- **Problem details**
Retrieve every line from the records in which the word "self" occurs.

Entries taken from a collection

+--

Lemma ga4_send_events_explained json_loads remote self blb w blb' w' :
  ga4_hook.send_events json_loads remote self blb w = (Ok blb', w') ->
  exists valid rejected w1 answers,
    ga4_anatomy.explains json_loads remote self blb w blb' w'
                         valid rejected w1 answers /\
    valid.*1 ++ rejected.*1 ≡ₚ seq 0 (length (events blb)) /\
    valid.*1 `sublist_of` seq 0 (length (events blb)) /\
    rejected.*1 `sublist_of` seq 0 (length (events blb)) /\
    ga4_anatomy.delivered valid answers ++ (ga4_anatomy.failures valid answers).*1
      ≡ₚ valid.*1 /\
    (ga4_anatomy.failures valid answers).*1 `sublist_of` valid.*1.
Proof.
  unfold ga4_hook.send_events, ga4_hook._validate_events_to_send, bind at 1.
  destruct (ga4_hook.validate_events_loop _ _ _ _ _ _ _)
    as [[[valid rejected]|e] w1] eqn:Hval; [|done].
  pose proof (ga4_facts.validate_events_loop_run _ _ _ _ _ _ _ _ _ _ Hval)
    as (verdicts & requests & lines & Hlen & Hvalid & Hrejected
        & Hp & Hh & Hv & Hl & He).
  simpl in Hvalid, Hrejected. cbn [fst snd]. unfold bind at 1.
  destruct (ga4_hook.send_valid_events _ _ _ _ _) as [[invalid'|e] w2] eqn:Hsend;
    [|done].
  apply ga4_facts.send_valid_events_run in Hsend
    as (answers & Hlen2 & Hdry & Hh2 & Hl2 & ->); [|by rewrite Hvalid].
  assert (length verdicts = length (events blb)) as Hlen'.
  { unfold enumerate in Hlen. rewrite length_zip, length_seq in Hlen. lia. }
  assert (valid.*1 `sublist_of` seq 0 (length (events blb))) as Hsub1.
  { rewrite <- enumerate_fst, Hvalid. by apply ga4_facts.keep_valid_sublist. }
  assert (rejected.*1 `sublist_of` seq 0 (length (events blb))) as Hsub2.
  { rewrite <- enumerate_fst, Hrejected. by apply ga4_facts.keep_invalid_sublist. }
  assert ((ga4_anatomy.failures valid answers).*1 `sublist_of` valid.*1) as Hsub3.
  { by apply ga4_facts.send_failure_sublist. }
  unfold lift. rewrite append_failed_events_spec.
  - intros [= <- <-]. exists valid, rejected, w1, answers.
    split.
    { unfold ga4_anatomy.explains, ga4_hook._validate_events_to_send.
      split_and!; try done.
      rewrite Hh, filter_app, (validation_requests_are_not_sends self requests Hv).
      by rewrite app_nil_r. }
    split.
    { rewrite Hvalid, Hrejected, <- enumerate_fst.
      by apply ga4_facts.verdicts_partition. }
    split_and!; try done. by apply ga4_facts.answers_partition.
  - apply Forall_forall. intros [i error] Hin. simpl.
    assert (i ∈ seq 0 (length (events blb))) as Hseq%elem_of_seq; [|lia].
    apply elem_of_app in Hin as [Hin|Hin].
    + eapply elem_of_sublist; [|exact Hsub2].
      apply list_elem_of_fmap. by exists (i, error).
    + eapply elem_of_sublist; [|exact Hsub1].
      eapply elem_of_sublist; [|exact Hsub3].
      apply list_elem_of_fmap. by exists (i, error).
Qed.
(** * Properties *)

(** ** Running computations *)

Lemma exec_ret {A} (a : A) w : exec (ret a) w = w.
Proof. reflexivity. Qed.

Lemma exec_seq {A B} (m : M A) (k : M B) w :
  exec (m ;;; k) w = exec k (exec m w).
Proof. unfold exec, bind. now destruct (m w). Qed.

Lemma heap_update l f w :
  heap (exec (update l f) w) = alter f l (heap w).
Proof. reflexivity. Qed.

(** An update keeps the object in the heap. *)
Lemma update_lookup l g w e :
  heap w !! l = Some e -> heap (exec (update l g) w) !! l = Some (g e).
Proof. intros H. now rewrite heap_update, lookup_alter_eq, H. Qed.

(** ** The status-code setter *)

Lemma withStatusCode_lookup b statusCode w e :
  heap w !! event b = Some e ->
  heap (exec (withStatusCode b statusCode) w) !! event b =
    Some (set_outcome (outcome_after_status statusCode (outcome e))
            (set_request (set_status_code statusCode (request e)) e)).
Proof.
  intros H. unfold withStatusCode, outcome_after_status.
  rewrite exec_seq.
  pose proof (update_lookup (event b)
    (fun e => set_request (set_status_code statusCode (request e)) e) w e H) as H1.
  destruct (500 <=? statusCode); [| destruct (400 <=? statusCode)].
  - now rewrite (update_lookup _ _ _ _ H1).
  - now rewrite (update_lookup _ _ _ _ H1).
  - rewrite exec_ret, H1. now destruct e.
Qed.

(** C1, as the code has it: [withStatusCode(code)] stores the code in
    [request.status_code]; a code of 500 or more makes the outcome "error";
    a code from 400 to 499 makes it "warning" whatever it was before, an
    earlier "error" included; a code below 400 leaves the outcome as it was.
    Hence no call turns an outcome into "success", and an "error" survives
    every call whose code is outside 400..499. *)
Theorem withStatusCode_sets_code_and_outcome
    (b : WideEventBuilder) (statusCode : Z) (w : World) (e : WideEvent) :
  heap w !! event b = Some e ->
  exists e',
    heap (exec (withStatusCode b statusCode) w) !! event b = Some e' /\
    status_code (request e') = statusCode /\
    (500 <= statusCode -> outcome e' = Error) /\
    (400 <= statusCode <= 499 -> outcome e' = Warning) /\
    (statusCode < 400 -> outcome e' = outcome e) /\
    (outcome e' = Success -> outcome e = Success) /\
    (outcome e = Error -> ~ 400 <= statusCode <= 499 -> outcome e' = Error).
Proof.
  intros H. eexists. split; [apply (withStatusCode_lookup _ _ _ _ H) |].
  simpl. unfold outcome_after_status.
  destruct (Z.leb_spec 500 statusCode), (Z.leb_spec 400 statusCode);
    repeat split; intros; try lia; try congruence.
Qed.

Lemma withStatusCode_sets_code_and_outcome_witness :
  exists e',
    heap (exec (withStatusCode demo_builder 503) demo_started)
      !! event demo_builder = Some e' /\
    status_code (request e') = 503 /\ outcome e' = Error.
Proof.
  destruct (withStatusCode_sets_code_and_outcome demo_builder 503 demo_started
              demo_base_event)
    as (e' & Hl & Hc & H5 & _).
  - vm_compute. reflexivity.
  - exists e'. split; [exact Hl |]. split; [exact Hc |]. apply H5. lia.
Defined.

(** C1 as stated fails: after [withError] has made the outcome "error",
    [withStatusCode(404)] makes it "warning". *)
Lemma withStatusCode_404_downgrades_error :
  let w_err := exec (withError demo_builder demo_error None) demo_started in
  field outcome (event demo_builder) w_err = Some Error /\
  field outcome (event demo_builder)
    (exec (withStatusCode demo_builder 404) w_err) = Some Warning.
Proof. split; vm_compute; reflexivity. Qed.

(** ** Identifiers *)

Lemma exec_bind {A B} (m : M A) (k : A -> M B) w :
  exec (x <- m ;; k x) w = exec (k (m w).1) (m w).2.
Proof. unfold exec, bind. now destruct (m w). Qed.

(** An update that does not change what [f] reads is invisible through [f],
    at every location. *)
Lemma fmap_alter_preserved {A} (f : WideEvent -> A) g (l l' : loc)
    (h : gmap loc WideEvent) :
  (forall e, f (g e) = f e) -> f <$> alter g l h !! l' = f <$> h !! l'.
Proof.
  intros Hfg. destruct (decide (l = l')) as [->|Hne].
  - rewrite lookup_alter_eq. destruct (h !! l'); simpl; [| reflexivity].
    now rewrite Hfg.
  - now rewrite lookup_alter_ne.
Qed.

(** Unfold a computation down to the heap updates it performs. *)
Ltac to_heap :=
  unfold field, exec, run_op, fromRequest, fromRawRequest, withUser,
    withBusiness, withPerformance, withFeatureFlags, withError,
    withStatusCode, enrich, build, getEvent, getCurrentEvent, enrichEvent,
    setEventError, generateTraceId, generateEventId, randomUUID, dateNow,
    getenv, console_write, update, bind, ret;
  simpl.

Ltac preserved :=
  repeat (rewrite fmap_alter_preserved; [| intros ?; reflexivity]);
  try reflexivity.

Ltac split_cases :=
  repeat match goal with
    | |- context [decide ?P] => destruct (decide P); simpl
    | |- context [match ?x with Some _ => _ | None => _ end] =>
        destruct x; simpl
    | |- context [if ?x then _ else _] => destruct x; simpl
    end.

Lemma run_op_event_id b store op l w :
  field event_id l (exec (run_op b store op) w) = field event_id l w.
Proof. destruct op; to_heap; split_cases; preserved. Qed.

Lemma run_op_trace_id b store op l w :
  assigns_trace_id op = false ->
  field trace_id l (exec (run_op b store op) w) = field trace_id l w.
Proof.
  destruct op; intros Hop; try discriminate Hop;
    to_heap; split_cases; preserved.
Qed.

Lemma fromRequest_trace_id b req traceId w :
  field trace_id (event b) (exec (fromRequest b req traceId) w) =
    (fun _ => default (remove_dashes (uuids w (uuids_drawn w)))
                      (upstream_id req traceId))
      <$> field trace_id (event b) w.
Proof.
  unfold upstream_id. to_heap.
  destruct (or_else traceId _); simpl;
    rewrite !lookup_alter_eq; now destruct (heap w !! event b).
Qed.

Lemma fromRawRequest_trace_id b details w :
  field trace_id (event b) (exec (fromRawRequest b details) w) =
    (fun old => default old (or_else (RawRequest.traceId details) None))
      <$> field trace_id (event b) w.
Proof.
  to_heap.
  destruct (or_else (RawRequest.traceId details) None); simpl;
    rewrite !lookup_alter_eq; now destruct (heap w !! event b).
Qed.

Lemma run_ops_event_id b store ops l w :
  field event_id l (run_ops b store ops w) = field event_id l w.
Proof.
  revert w. induction ops as [|op ops IH]; intros w; [reflexivity |].
  change (run_ops b store (op :: ops) w)
    with (run_ops b store ops (exec (run_op b store op) w)).
  rewrite IH. apply run_op_event_id.
Qed.

Lemma newWideEventBuilder_ids cfg w :
  let b := (newWideEventBuilder cfg w).1 in
  let w' := (newWideEventBuilder cfg w).2 in
  field event_id (event b) w' =
    Some (String.append "evt_"
            (slice0 16 (remove_dashes (uuids w (uuids_drawn w))))) /\
  field trace_id (event b) w' =
    Some (remove_dashes (uuids w (S (uuids_drawn w)))).
Proof.
  unfold newWideEventBuilder, createBaseEvent, alloc. to_heap.
  rewrite lookup_insert_eq. simpl. split; reflexivity.
Qed.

+--

- **Output of the task**
Lemma ga4_send_events_explained json_loads remote self blb w blb' w' :
  ga4_hook.send_events json_loads remote self blb w = (Ok blb', w') ->
    ga4_anatomy.explains json_loads remote self blb w blb' w'
      rewrite Hh, filter_app, (validation_requests_are_not_sends self requests Hv).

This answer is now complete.